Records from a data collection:

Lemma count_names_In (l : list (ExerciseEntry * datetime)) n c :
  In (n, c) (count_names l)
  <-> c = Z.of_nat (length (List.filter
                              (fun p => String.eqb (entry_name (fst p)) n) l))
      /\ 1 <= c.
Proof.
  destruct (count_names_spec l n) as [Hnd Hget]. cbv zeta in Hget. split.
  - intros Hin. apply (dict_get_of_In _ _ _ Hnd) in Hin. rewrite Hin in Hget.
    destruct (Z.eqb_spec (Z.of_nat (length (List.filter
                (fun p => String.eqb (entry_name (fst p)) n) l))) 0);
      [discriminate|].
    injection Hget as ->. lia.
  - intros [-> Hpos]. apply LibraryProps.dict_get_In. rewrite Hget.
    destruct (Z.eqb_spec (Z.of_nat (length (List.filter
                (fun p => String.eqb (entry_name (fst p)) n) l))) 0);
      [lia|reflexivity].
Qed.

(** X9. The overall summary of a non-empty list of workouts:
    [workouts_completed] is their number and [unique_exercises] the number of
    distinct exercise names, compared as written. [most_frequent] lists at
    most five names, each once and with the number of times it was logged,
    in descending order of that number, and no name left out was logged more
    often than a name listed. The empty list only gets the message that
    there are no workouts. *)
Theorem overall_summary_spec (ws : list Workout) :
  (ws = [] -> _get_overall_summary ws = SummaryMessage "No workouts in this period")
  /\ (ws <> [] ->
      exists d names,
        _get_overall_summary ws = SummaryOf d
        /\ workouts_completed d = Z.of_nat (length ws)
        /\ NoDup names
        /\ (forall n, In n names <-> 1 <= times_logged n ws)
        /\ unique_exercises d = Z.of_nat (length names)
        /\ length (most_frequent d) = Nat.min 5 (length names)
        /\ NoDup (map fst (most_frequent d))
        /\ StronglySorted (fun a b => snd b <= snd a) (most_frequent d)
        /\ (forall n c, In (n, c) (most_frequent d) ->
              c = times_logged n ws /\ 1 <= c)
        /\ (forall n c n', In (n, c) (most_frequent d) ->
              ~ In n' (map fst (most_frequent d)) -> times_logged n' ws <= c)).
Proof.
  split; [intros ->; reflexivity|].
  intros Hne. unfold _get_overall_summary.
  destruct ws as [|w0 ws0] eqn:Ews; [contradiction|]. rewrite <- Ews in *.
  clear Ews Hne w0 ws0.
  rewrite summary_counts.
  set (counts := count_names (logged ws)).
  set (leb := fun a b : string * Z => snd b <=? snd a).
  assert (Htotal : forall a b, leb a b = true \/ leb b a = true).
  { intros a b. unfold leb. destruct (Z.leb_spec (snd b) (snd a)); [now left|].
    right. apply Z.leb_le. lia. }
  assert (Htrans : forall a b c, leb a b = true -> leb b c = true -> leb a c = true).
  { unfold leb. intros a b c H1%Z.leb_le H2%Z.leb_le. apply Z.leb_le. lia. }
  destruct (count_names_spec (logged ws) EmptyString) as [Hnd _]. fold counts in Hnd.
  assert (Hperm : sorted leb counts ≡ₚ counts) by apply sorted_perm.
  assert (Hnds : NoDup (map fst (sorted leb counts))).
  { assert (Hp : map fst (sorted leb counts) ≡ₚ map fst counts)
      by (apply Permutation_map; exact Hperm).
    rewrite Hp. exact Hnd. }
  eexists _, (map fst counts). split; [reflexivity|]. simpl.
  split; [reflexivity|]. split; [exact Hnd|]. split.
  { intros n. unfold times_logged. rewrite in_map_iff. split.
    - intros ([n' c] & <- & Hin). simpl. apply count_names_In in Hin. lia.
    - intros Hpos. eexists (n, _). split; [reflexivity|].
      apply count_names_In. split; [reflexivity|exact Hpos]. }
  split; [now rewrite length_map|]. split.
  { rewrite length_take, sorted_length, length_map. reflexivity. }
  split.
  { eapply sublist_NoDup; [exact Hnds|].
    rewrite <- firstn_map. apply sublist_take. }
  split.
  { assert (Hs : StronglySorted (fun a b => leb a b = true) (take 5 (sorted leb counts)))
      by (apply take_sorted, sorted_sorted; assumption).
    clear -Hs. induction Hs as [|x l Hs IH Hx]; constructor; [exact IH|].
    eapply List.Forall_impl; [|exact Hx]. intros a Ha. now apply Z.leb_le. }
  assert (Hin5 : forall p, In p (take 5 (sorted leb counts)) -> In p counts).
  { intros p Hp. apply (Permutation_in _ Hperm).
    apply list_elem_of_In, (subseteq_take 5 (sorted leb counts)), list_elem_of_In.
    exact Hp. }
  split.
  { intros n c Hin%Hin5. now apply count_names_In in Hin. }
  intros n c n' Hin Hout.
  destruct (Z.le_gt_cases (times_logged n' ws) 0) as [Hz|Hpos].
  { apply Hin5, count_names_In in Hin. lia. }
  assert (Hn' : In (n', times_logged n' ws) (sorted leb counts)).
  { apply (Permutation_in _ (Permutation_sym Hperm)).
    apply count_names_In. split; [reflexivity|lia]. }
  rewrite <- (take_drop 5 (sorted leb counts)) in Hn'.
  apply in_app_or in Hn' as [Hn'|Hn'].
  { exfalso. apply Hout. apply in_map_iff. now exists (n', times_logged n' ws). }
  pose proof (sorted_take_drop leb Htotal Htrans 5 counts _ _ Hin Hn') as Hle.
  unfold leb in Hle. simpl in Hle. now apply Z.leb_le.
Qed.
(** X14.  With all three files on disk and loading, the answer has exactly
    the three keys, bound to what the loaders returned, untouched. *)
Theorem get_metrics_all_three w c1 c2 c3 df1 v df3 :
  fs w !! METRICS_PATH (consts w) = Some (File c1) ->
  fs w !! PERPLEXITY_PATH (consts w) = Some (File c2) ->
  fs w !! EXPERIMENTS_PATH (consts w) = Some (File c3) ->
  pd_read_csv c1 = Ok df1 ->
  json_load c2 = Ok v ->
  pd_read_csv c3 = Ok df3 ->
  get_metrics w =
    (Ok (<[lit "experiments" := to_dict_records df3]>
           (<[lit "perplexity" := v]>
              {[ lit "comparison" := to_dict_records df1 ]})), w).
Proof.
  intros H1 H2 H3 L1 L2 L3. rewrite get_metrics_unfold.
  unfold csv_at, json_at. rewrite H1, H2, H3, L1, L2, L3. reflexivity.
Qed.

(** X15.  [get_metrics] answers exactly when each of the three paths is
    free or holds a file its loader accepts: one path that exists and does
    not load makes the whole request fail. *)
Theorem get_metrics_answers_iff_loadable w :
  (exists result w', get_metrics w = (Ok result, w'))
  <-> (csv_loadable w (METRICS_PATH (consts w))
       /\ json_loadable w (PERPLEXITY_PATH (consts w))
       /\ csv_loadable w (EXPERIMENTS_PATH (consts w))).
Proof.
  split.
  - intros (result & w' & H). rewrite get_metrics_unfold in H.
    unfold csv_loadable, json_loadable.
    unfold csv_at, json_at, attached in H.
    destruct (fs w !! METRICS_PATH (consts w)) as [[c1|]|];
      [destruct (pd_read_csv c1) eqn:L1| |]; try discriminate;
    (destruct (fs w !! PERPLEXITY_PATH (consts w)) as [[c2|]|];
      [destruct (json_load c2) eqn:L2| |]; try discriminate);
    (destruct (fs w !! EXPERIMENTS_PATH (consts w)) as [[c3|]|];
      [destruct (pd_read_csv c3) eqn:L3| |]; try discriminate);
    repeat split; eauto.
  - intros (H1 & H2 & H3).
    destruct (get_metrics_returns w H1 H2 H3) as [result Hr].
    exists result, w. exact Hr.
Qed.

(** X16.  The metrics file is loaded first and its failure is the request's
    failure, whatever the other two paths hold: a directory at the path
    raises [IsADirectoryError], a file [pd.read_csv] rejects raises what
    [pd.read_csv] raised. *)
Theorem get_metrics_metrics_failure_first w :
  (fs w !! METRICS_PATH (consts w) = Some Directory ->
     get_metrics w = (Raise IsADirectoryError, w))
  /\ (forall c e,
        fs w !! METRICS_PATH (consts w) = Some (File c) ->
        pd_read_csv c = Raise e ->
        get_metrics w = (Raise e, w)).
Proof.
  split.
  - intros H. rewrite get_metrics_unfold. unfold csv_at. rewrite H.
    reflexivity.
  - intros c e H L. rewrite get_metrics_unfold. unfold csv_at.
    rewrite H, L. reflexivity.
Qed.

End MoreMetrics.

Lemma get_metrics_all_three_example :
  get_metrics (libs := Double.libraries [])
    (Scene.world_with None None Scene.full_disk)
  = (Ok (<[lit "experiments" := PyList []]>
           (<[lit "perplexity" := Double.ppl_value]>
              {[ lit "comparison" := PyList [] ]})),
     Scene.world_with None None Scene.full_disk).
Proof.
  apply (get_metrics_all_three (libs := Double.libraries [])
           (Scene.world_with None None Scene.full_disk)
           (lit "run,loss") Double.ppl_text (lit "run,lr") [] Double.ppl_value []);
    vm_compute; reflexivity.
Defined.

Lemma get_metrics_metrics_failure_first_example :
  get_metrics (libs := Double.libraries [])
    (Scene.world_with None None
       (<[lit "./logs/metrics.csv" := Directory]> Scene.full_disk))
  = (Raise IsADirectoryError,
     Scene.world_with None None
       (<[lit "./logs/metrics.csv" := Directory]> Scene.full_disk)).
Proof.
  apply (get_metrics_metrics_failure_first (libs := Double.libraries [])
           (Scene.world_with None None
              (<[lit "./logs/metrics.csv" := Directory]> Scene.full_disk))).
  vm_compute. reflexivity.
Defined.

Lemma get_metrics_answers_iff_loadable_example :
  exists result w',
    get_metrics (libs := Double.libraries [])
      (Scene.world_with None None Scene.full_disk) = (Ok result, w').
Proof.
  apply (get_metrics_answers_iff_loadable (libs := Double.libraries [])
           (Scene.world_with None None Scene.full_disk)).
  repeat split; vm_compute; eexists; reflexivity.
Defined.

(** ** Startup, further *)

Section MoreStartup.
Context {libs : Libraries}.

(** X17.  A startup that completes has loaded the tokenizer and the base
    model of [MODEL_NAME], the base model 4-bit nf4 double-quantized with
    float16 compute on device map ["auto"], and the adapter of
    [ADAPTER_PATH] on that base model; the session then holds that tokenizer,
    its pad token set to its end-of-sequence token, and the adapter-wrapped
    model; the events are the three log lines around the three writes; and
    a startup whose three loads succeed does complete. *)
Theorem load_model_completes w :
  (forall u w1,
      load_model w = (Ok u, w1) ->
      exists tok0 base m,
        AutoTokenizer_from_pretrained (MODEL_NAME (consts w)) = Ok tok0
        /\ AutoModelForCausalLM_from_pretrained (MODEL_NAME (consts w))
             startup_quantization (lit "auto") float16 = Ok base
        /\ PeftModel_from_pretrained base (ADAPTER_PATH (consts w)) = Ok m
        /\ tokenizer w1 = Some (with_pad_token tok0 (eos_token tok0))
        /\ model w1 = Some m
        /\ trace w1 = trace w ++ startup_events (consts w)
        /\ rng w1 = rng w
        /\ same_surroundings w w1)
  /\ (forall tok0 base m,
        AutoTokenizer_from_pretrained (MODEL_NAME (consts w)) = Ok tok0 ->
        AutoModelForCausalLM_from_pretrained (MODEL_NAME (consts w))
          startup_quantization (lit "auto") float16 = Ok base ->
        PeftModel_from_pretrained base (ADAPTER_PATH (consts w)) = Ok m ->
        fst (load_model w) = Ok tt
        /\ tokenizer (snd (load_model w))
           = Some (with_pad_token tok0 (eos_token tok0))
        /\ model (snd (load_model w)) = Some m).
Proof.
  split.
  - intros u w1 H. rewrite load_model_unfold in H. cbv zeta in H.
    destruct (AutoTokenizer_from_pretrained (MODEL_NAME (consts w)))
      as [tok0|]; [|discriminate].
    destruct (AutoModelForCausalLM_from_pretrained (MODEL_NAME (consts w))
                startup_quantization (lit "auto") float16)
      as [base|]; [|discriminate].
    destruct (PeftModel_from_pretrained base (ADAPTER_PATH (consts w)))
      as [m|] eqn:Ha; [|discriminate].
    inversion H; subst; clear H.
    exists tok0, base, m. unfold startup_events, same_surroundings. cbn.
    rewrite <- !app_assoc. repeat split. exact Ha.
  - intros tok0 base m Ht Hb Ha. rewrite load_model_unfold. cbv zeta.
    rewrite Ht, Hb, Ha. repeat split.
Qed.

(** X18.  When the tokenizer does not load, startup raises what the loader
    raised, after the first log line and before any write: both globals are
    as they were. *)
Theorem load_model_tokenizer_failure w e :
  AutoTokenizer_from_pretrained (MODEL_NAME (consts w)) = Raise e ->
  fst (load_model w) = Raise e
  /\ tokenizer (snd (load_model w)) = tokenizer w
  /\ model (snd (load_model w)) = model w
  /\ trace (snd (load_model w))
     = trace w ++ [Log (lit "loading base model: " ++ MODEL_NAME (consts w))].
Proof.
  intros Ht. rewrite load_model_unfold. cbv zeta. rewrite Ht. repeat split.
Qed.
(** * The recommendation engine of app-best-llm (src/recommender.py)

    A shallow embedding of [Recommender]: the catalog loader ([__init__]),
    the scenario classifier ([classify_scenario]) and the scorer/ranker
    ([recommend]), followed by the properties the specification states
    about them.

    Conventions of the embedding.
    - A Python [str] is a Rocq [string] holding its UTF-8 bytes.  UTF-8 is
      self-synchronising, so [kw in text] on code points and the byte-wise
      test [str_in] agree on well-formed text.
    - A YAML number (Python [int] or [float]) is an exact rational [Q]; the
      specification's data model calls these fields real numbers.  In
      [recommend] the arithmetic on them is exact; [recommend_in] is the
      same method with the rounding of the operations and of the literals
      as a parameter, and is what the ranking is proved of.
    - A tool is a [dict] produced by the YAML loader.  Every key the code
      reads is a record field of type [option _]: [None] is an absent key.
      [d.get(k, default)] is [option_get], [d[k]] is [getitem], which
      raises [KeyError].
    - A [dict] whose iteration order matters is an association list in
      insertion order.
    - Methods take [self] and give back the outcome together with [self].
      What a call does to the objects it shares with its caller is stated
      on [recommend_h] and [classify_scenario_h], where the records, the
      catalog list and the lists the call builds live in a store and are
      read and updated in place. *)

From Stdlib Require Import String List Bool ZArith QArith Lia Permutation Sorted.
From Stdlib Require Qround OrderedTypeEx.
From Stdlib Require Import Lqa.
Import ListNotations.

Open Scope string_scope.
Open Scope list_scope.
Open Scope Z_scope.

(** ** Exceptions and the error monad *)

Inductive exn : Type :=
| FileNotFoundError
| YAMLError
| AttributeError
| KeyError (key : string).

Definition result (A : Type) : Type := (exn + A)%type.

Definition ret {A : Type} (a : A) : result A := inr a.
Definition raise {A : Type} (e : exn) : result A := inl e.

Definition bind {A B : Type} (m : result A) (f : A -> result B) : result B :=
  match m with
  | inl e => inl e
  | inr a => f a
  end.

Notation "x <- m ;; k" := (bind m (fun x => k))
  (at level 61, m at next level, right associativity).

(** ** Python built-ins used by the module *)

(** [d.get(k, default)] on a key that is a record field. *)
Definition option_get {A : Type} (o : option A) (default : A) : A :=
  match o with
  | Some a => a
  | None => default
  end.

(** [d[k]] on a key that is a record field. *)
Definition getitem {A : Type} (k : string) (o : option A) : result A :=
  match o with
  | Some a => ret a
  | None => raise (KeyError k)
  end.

Assignment: Copy the lines above exactly. Start with the line containing "(** * The recommendation", end with the line containing "- Methods take", and include both.

Finished exercise:
(** * The recommendation engine of app-best-llm (src/recommender.py)

    A shallow embedding of [Recommender]: the catalog loader ([__init__]),
    the scenario classifier ([classify_scenario]) and the scorer/ranker
    ([recommend]), followed by the properties the specification states
    about them.

    Conventions of the embedding.
    - A Python [str] is a Rocq [string] holding its UTF-8 bytes.  UTF-8 is
      self-synchronising, so [kw in text] on code points and the byte-wise
      test [str_in] agree on well-formed text.
    - A YAML number (Python [int] or [float]) is an exact rational [Q]; the
      specification's data model calls these fields real numbers.  In
      [recommend] the arithmetic on them is exact; [recommend_in] is the
      same method with the rounding of the operations and of the literals
      as a parameter, and is what the ranking is proved of.
    - A tool is a [dict] produced by the YAML loader.  Every key the code
      reads is a record field of type [option _]: [None] is an absent key.
      [d.get(k, default)] is [option_get], [d[k]] is [getitem], which
      raises [KeyError].
    - A [dict] whose iteration order matters is an association list in
      insertion order.
    - Methods take [self] and give back the outcome together with [self].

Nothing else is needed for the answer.